-- Assignment --
Keep only the lines of the data below that contain "induction", and copy them.

-- Material provided --
Lemma rows_row f (y : nat) : rows_ok f -> (y < 25)%nat -> exists row, f !! y = Some row /\ List.length row = 80%nat.
Proof. intros [Hl Hf] Hy. destruct (lookup_lt_is_Some_2 f y) as [row Hr]; [lia|]. exists row. split; [done|]. by apply (Forall_lookup_1 _ _ _ _ Hf Hr). Qed.
Lemma rows_insert f (y : nat) row : rows_ok f -> List.length row = 80%nat -> rows_ok (<[y := row]> f).
Proof. intros [Hl Hf] Hr. split; [by rewrite length_insert|]. by apply Forall_insert. Qed.

Lemma set_cell_ok v y x c row : 0 <= x < 80 -> 0 <= y -> fb v !! Z.to_nat y = Some row -> set_cell v y x c = Ok (set_fb v (<[Z.to_nat y := <[Z.to_nat x := (c, GRAY_ON_BLACK)]> row]> (fb v))).
Proof.
  intros Hx Hy Hr. rewrite /set_cell (proj2 (Z.leb_le 0 x)); [lia|]. rewrite (proj2 (Z.ltb_lt x COL_CNT)); [rewrite /COL_CNT; lia|]. rewrite (proj2 (Z.leb_le 0 y)); [lia|]. by rewrite /= Hr.
Qed.
Lemma clear_row_loop_ok n : forall v y x row, 0 <= x -> x + Z.of_nat n <= 80 -> 0 <= y -> fb v !! Z.to_nat y = Some row -> List.length row = 80%nat ->
  exists row', clear_row_loop n v y x = Ok (set_fb v (<[Z.to_nat y := row']> (fb v))) /\ List.length row' = 80%nat /\
    (forall i, (Z.to_nat x <= i < Z.to_nat x + n)%nat -> row' !! i = Some blank) /\ forall i, (i < Z.to_nat x)%nat -> row' !! i = row !! i.
Proof.
  induction n as [|n IH] => v y x row Hx Hn Hy Hr Hl; simpl.
  { exists row. rewrite list_insert_id //. split_and!; [by destruct v|done|lia|done]. }
  rewrite (set_cell_ok v y x 32 row) //; [lia|]. cbn [obind]. have Hlt : (Z.to_nat y < List.length (fb v))%nat by apply lookup_lt_Some in Hr.
  destruct (IH (set_fb v (<[Z.to_nat y := <[Z.to_nat x := (32, GRAY_ON_BLACK)]> row]> (fb v))) y (x + 1) (<[Z.to_nat x := (32, GRAY_ON_BLACK)]> row)) as (row' & E & Hl' & Hb & Hs); try lia; [by rewrite list_lookup_insert_eq|by rewrite length_insert|].
  exists row'. rewrite E /set_fb /= list_insert_insert_eq. split_and!; [done|done| |].
  - intros i Hi. destruct (decide (i = Z.to_nat x)) as [->|Hne]; [rewrite Hs; [lia|]; rewrite list_lookup_insert_eq //; lia|apply Hb; lia].
  - intros i Hi. rewrite Hs; [lia|]. rewrite list_lookup_insert_ne //. lia.
Qed.
Lemma clear_row_ok v y : 0 <= y < 25 -> rows_ok (fb v) -> clear_row v y = Ok (set_fb v (<[Z.to_nat y := blank_row]> (fb v))).
Proof.
  intros Hy Hf. destruct (rows_row _ (Z.to_nat y) Hf) as (row & Hr & Hl); [lia|]. destruct (clear_row_loop_ok 80 v y 0 row) as (row' & E & Hl' & Hb & _); try done; [lia|].
  rewrite /clear_row. change (Z.to_nat COL_CNT) with 80%nat. rewrite E. do 4 f_equal. apply list_eq. intros i. destruct (decide (i < 80)%nat) as [Hi|Hi].
  - rewrite Hb; [lia|]. symmetry. by apply lookup_replicate_2.
  - rewrite (lookup_ge_None_2 row'); [lia|]. symmetry. apply lookup_ge_None_2. rewrite length_replicate. lia.
Qed.

Lemma cls_loop_ok n : forall v y, 0 <= y -> y + Z.of_nat n <= 25 -> rows_ok (fb v) -> exists f, cls_loop n v y = Ok (set_fb v f) /\ rows_ok f /\
  (forall i, (Z.to_nat y <= i < Z.to_nat y + n)%nat -> f !! i = Some blank_row) /\ forall i, (i < Z.to_nat y)%nat -> f !! i = fb v !! i.
Proof.
  induction n as [|n IH] => v y Hy Hn Hf; simpl.
  { exists (fb v). split_and!; [by destruct v|done|lia|done]. }
  rewrite clear_row_ok //; [lia|]. cbn [obind]. destruct (IH (set_fb v (<[Z.to_nat y := blank_row]> (fb v))) (y + 1)) as (f & E & Hf' & Hb & Hs); [lia|lia|by apply rows_insert|].
  exists f. rewrite E. split_and!; [done|done| |].
  - intros i Hi. destruct (decide (i = Z.to_nat y)) as [->|Hne]; [rewrite Hs; [lia|]; apply list_lookup_insert_eq; destruct Hf as [-> _]; lia|apply Hb; lia].
  - intros i Hi. rewrite Hs; [lia|]. apply list_lookup_insert_ne. lia.
Qed.
Lemma cls_ok v : rows_ok (fb v) -> cls v = Ok (move_cursor (set_cursor (set_fb v (replicate 25 blank_row)) 0 0)).
Proof.
  intros Hf. rewrite /cls. change (Z.to_nat ROW_CNT) with 25%nat. destruct (cls_loop_ok 25 v 0) as (f & -> & [Hl _] & Hb & _); [lia|lia|done|]. cbn [obind]. do 4 f_equal. apply list_eq. intros i. destruct (decide (i < 25)%nat) as [Hi|Hi].
  - rewrite Hb; [lia|]. symmetry. by apply lookup_replicate_2.
  - rewrite (lookup_ge_None_2 f); [lia|]. symmetry. apply lookup_ge_None_2. rewrite length_replicate. lia.
Qed.

(** ** The hardware cursor *)
Definition cursor_regs (cp : Z) (p : Z * Z) : Z * Z := port (outw_3d4 (outw_3d4 (mk_vga [] 0 0 p 0) (Z.lor 0x0e (Z.land cp 0xff00))) (wrap 16 (Z.lor 0x0f (Z.shiftl cp 8)))).
Lemma cursor_regs_ok cp hi lo : 0 <= cp < 2000 -> cursor_regs cp (hi, lo) = (cp / 256, cp mod 256).
Proof.
  intros Hcp. have Hall : Forall (fun cp => Z.lor 14 (Z.land cp 65280) mod 256 = 14 /\ wrap 16 (Z.lor 15 (Z.shiftl cp 8)) mod 256 = 15 /\
     Z.shiftr (Z.lor 14 (Z.land cp 65280)) 8 mod 256 = cp / 256 /\ Z.shiftr (wrap 16 (Z.lor 15 (Z.shiftl cp 8))) 8 mod 256 = cp mod 256) (seqZ 0 2000) by apply (bool_decide_unpack _); vm_compute.
  rewrite Forall_forall in Hall. destruct (Hall cp) as (E1 & E2 & E3 & E4); [by apply elem_of_seqZ|]. rewrite /cursor_regs /outw_3d4 /= E1 E2 E3 E4 //.
Qed.
Lemma find_cursor_ok v : 0 <= cx v < 80 -> 0 <= cy v < 25 -> find_cursor (move_cursor v) = (cx v, cy v).
Proof.
  intros Hx Hy. have E : port (move_cursor v) = cursor_regs (wrap 16 (cx v + COL_CNT * cy v)) (port v).
  { destruct v as [f x y [hi lo] b]. rewrite /move_cursor /cursor_regs /outw_3d4. cbn [port fb cx cy beeps fst snd]. by repeat case_match. }
  rewrite /find_cursor E. destruct (port v) as [hi lo]. rewrite (wrap_small 16 (cx v + COL_CNT * cy v)); [rewrite /COL_CNT; lia|]. set cp := cx v + COL_CNT * cy v. have Hcp : 0 <= cp < 2000 by rewrite /cp /COL_CNT; lia.
  rewrite cursor_regs_ok //. have Hall : Forall (fun cp => Z.lor (wrap 16 (Z.shiftl (cp / 256) 8)) (cp mod 256) = cp) (seqZ 0 2000) by apply (bool_decide_unpack _); vm_compute.
  rewrite Forall_forall in Hall. rewrite /= Hall; [by apply elem_of_seqZ|]. rewrite /cp /COL_CNT. f_equal; dlia.
Qed.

-- Finished exercise --
  induction n as [|n IH] => v y x row Hx Hn Hy Hr Hl; simpl.
  induction n as [|n IH] => v y Hy Hn Hf; simpl.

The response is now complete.